TRY IT:
Look below for the line containing "destruct (rerun_effect_surface w" and the line containing "Lemma strict_mount_same p"; repeat exactly those two lines and all lines between them, and nothing else.

DATA FOR THE TASK:
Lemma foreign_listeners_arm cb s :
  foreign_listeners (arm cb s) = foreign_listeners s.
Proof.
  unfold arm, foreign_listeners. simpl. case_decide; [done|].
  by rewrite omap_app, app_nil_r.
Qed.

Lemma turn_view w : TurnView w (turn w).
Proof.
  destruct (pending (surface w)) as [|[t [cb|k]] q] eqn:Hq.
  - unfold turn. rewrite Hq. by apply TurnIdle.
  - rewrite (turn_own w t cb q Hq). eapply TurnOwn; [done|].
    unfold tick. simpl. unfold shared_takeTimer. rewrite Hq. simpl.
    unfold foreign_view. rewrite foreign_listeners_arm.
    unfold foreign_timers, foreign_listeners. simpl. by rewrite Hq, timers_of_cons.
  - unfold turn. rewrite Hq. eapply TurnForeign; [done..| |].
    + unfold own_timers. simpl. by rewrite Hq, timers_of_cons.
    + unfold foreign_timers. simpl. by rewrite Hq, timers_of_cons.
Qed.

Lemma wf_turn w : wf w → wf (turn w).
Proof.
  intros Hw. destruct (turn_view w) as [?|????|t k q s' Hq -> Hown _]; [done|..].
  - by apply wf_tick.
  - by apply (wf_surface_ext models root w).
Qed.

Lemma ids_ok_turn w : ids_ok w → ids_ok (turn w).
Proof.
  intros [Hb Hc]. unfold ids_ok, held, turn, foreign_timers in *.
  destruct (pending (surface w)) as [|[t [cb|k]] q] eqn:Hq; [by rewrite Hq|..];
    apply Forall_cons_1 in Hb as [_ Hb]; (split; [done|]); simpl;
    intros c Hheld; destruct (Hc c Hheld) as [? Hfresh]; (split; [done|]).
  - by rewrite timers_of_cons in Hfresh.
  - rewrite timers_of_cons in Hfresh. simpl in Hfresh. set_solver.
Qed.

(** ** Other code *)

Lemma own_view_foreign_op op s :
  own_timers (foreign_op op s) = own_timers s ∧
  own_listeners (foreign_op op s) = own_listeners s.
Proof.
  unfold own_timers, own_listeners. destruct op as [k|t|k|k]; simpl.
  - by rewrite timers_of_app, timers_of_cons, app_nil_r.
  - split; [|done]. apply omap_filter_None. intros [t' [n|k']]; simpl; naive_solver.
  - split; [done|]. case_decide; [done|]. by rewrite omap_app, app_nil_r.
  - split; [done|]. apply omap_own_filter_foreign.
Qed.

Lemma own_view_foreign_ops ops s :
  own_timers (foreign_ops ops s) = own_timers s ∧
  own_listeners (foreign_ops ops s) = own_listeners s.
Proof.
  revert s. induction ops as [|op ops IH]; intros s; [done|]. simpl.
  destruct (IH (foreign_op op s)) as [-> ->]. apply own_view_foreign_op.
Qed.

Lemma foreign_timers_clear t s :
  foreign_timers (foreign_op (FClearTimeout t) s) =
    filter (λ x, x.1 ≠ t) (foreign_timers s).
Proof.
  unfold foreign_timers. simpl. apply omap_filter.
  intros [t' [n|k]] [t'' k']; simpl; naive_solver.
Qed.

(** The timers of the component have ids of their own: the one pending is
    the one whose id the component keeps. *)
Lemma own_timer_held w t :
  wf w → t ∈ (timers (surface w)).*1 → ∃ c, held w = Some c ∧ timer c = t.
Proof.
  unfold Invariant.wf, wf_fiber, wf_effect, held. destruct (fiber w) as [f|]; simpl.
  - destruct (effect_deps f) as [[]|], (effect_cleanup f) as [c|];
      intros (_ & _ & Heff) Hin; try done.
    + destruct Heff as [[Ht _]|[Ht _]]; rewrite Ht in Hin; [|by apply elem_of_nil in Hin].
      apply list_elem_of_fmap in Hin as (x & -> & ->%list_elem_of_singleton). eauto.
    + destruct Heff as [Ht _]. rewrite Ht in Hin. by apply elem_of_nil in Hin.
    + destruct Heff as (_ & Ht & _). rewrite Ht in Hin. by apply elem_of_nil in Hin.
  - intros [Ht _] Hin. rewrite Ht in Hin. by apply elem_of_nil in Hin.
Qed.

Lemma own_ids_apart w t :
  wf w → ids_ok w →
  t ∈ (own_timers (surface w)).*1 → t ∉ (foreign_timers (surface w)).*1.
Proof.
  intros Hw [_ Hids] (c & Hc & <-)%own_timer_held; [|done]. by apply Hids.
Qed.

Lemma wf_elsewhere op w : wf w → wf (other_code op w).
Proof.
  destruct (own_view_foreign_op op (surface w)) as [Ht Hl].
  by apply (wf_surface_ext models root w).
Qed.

==

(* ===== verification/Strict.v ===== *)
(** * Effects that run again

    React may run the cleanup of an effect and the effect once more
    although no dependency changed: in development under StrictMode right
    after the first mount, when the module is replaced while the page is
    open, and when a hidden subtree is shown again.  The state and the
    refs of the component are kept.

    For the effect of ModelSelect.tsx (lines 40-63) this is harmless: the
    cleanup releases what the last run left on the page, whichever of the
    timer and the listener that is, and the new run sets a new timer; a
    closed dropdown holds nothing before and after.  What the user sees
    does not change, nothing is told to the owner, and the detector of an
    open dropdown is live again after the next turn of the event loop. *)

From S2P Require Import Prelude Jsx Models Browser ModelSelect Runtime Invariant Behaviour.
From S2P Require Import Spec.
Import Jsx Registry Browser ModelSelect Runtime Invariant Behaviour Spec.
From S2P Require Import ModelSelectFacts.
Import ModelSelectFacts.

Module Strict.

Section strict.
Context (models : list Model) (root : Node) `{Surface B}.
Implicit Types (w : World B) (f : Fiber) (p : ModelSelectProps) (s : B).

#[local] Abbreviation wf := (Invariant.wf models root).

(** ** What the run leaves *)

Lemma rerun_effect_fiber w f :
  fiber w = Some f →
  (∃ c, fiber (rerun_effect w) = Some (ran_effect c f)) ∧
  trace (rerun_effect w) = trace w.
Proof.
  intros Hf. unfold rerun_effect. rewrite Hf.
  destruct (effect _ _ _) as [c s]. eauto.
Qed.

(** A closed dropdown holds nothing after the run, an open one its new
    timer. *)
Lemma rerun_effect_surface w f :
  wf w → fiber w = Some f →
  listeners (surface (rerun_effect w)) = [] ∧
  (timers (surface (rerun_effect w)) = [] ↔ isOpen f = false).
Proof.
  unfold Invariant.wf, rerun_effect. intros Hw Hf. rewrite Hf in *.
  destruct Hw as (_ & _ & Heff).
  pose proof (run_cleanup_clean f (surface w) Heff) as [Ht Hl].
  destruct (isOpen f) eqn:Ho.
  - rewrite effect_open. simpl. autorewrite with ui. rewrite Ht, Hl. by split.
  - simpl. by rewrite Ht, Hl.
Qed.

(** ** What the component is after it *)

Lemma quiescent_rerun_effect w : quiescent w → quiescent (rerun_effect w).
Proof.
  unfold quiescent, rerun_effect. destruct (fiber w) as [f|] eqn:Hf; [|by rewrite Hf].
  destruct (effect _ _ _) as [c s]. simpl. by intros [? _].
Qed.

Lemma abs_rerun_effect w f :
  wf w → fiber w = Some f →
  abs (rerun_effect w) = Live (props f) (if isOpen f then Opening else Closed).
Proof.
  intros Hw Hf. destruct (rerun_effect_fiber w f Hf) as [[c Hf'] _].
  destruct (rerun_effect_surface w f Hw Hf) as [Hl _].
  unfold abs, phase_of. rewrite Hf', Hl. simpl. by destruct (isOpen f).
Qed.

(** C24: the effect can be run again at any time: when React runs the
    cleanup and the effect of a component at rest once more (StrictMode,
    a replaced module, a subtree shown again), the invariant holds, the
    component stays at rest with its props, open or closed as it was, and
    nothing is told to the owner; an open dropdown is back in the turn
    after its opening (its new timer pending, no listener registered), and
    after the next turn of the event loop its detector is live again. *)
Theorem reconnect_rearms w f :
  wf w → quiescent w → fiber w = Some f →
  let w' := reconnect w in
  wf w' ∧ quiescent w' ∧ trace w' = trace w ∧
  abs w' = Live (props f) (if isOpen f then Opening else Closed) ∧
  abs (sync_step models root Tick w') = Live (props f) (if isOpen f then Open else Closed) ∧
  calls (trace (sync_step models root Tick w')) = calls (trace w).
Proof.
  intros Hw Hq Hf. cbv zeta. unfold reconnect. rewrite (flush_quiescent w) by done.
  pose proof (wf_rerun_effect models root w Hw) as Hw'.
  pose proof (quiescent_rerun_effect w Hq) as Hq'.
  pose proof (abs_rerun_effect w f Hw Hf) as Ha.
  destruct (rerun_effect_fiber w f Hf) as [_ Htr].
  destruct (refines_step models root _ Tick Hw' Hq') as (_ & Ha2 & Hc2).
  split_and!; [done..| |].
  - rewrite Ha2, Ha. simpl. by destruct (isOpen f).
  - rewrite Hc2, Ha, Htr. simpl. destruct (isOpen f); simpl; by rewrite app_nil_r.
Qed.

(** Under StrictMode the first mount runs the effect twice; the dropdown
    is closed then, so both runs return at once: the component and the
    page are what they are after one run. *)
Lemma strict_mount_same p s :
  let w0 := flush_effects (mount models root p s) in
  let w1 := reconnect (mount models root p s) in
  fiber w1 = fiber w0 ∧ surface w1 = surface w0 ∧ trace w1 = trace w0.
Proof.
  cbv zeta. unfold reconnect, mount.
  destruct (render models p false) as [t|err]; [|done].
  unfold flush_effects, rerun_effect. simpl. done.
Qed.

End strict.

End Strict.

RESULT OF THE EXERCISE:
  destruct (rerun_effect_surface w f Hw Hf) as [Hl _].
  unfold abs, phase_of. rewrite Hf', Hl. simpl. by destruct (isOpen f).
Qed.

(** C24: the effect can be run again at any time: when React runs the
    cleanup and the effect of a component at rest once more (StrictMode,
    a replaced module, a subtree shown again), the invariant holds, the
    component stays at rest with its props, open or closed as it was, and
    nothing is told to the owner; an open dropdown is back in the turn
    after its opening (its new timer pending, no listener registered), and
    after the next turn of the event loop its detector is live again. *)
Theorem reconnect_rearms w f :
  wf w → quiescent w → fiber w = Some f →
  let w' := reconnect w in
  wf w' ∧ quiescent w' ∧ trace w' = trace w ∧
  abs w' = Live (props f) (if isOpen f then Opening else Closed) ∧
  abs (sync_step models root Tick w') = Live (props f) (if isOpen f then Open else Closed) ∧
  calls (trace (sync_step models root Tick w')) = calls (trace w).
Proof.
  intros Hw Hq Hf. cbv zeta. unfold reconnect. rewrite (flush_quiescent w) by done.
  pose proof (wf_rerun_effect models root w Hw) as Hw'.
  pose proof (quiescent_rerun_effect w Hq) as Hq'.
  pose proof (abs_rerun_effect w f Hw Hf) as Ha.
  destruct (rerun_effect_fiber w f Hf) as [_ Htr].
  destruct (refines_step models root _ Tick Hw' Hq') as (_ & Ha2 & Hc2).
  split_and!; [done..| |].
  - rewrite Ha2, Ha. simpl. by destruct (isOpen f).
  - rewrite Hc2, Ha, Htr. simpl. destruct (isOpen f); simpl; by rewrite app_nil_r.
Qed.

(** Under StrictMode the first mount runs the effect twice; the dropdown
    is closed then, so both runs return at once: the component and the
    page are what they are after one run. *)
Lemma strict_mount_same p s :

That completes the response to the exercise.